[Your instructions]
In the listing below, find the line with "change uids with (drop 0 uids) in" and the line with "induction gvrs as [|gvr gvrs IH]; intros i Hlen". Repeat those two lines and all lines between them exactly.

● ● ● ● ●

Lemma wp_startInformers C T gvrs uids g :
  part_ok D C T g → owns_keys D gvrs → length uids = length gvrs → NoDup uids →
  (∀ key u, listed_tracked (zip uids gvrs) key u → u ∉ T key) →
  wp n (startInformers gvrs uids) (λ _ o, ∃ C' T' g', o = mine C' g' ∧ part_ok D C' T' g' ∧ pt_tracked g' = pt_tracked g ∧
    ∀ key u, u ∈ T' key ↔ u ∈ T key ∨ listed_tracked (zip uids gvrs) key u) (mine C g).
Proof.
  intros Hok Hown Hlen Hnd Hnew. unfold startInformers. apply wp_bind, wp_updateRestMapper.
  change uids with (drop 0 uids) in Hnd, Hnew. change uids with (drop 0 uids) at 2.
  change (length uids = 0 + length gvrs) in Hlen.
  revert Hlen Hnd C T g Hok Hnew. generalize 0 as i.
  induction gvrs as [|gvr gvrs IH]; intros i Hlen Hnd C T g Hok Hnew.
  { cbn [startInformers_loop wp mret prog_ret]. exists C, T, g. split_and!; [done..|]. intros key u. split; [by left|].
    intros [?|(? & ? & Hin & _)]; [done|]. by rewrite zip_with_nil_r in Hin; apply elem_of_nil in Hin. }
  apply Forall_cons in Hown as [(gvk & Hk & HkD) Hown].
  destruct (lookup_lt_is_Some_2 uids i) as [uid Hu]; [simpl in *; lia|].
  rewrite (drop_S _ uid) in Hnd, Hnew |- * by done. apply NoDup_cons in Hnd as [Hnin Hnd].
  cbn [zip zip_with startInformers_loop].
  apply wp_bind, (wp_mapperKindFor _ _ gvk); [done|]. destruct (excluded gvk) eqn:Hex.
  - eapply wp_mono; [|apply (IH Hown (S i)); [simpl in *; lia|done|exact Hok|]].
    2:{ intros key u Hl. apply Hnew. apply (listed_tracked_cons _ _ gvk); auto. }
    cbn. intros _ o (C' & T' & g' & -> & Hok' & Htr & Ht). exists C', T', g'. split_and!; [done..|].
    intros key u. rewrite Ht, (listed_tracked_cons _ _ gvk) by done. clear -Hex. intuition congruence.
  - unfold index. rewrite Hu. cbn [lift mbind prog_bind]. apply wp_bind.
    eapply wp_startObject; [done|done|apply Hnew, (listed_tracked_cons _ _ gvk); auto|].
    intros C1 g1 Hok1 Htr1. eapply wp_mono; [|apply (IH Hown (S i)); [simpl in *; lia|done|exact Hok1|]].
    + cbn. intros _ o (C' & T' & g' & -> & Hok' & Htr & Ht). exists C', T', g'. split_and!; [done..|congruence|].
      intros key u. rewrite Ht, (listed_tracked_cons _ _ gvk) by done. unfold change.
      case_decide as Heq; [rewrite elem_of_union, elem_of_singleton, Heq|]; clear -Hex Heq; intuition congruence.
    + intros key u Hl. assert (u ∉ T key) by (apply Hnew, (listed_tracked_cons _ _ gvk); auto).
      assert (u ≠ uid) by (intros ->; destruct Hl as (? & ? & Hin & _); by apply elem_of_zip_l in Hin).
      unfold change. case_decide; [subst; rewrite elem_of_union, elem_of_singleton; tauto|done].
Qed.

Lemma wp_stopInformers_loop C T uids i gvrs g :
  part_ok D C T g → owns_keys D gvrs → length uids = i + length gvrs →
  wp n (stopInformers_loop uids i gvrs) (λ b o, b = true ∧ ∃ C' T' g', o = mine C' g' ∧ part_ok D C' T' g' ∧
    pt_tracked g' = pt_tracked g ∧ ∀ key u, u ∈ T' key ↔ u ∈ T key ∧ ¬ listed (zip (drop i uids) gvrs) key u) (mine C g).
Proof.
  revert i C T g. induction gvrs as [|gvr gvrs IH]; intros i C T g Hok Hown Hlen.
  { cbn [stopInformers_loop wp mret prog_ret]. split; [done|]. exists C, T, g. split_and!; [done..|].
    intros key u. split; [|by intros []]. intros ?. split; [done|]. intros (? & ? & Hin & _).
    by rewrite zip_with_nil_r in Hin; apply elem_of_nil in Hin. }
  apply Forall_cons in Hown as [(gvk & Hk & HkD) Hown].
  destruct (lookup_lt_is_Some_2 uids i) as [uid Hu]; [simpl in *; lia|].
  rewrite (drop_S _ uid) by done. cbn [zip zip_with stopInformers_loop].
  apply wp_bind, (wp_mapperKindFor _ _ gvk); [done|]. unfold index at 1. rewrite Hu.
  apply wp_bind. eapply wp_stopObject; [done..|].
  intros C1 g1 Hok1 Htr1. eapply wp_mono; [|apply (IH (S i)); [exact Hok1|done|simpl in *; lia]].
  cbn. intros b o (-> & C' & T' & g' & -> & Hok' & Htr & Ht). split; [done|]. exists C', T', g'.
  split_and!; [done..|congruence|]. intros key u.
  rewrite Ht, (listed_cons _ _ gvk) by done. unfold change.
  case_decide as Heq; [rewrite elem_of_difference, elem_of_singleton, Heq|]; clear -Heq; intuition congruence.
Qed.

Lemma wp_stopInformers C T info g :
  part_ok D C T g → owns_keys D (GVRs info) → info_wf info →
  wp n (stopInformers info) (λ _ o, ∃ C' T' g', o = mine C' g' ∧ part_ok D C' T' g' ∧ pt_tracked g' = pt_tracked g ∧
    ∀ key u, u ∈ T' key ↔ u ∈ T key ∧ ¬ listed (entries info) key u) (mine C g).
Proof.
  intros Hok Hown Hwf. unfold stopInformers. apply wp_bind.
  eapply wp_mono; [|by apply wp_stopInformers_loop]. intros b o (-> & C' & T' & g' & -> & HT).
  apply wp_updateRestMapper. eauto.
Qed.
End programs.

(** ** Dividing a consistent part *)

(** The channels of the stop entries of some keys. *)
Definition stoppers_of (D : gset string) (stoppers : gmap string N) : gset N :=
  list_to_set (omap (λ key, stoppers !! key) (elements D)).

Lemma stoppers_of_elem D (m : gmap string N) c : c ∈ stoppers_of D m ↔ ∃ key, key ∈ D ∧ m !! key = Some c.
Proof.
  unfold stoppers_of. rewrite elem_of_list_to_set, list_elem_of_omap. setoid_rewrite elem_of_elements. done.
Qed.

● ● ● ● ●

[Result]
  change uids with (drop 0 uids) in Hnd, Hnew. change uids with (drop 0 uids) at 2.
  change (length uids = 0 + length gvrs) in Hlen.
  revert Hlen Hnd C T g Hok Hnew. generalize 0 as i.
  induction gvrs as [|gvr gvrs IH]; intros i Hlen Hnd C T g Hok Hnew.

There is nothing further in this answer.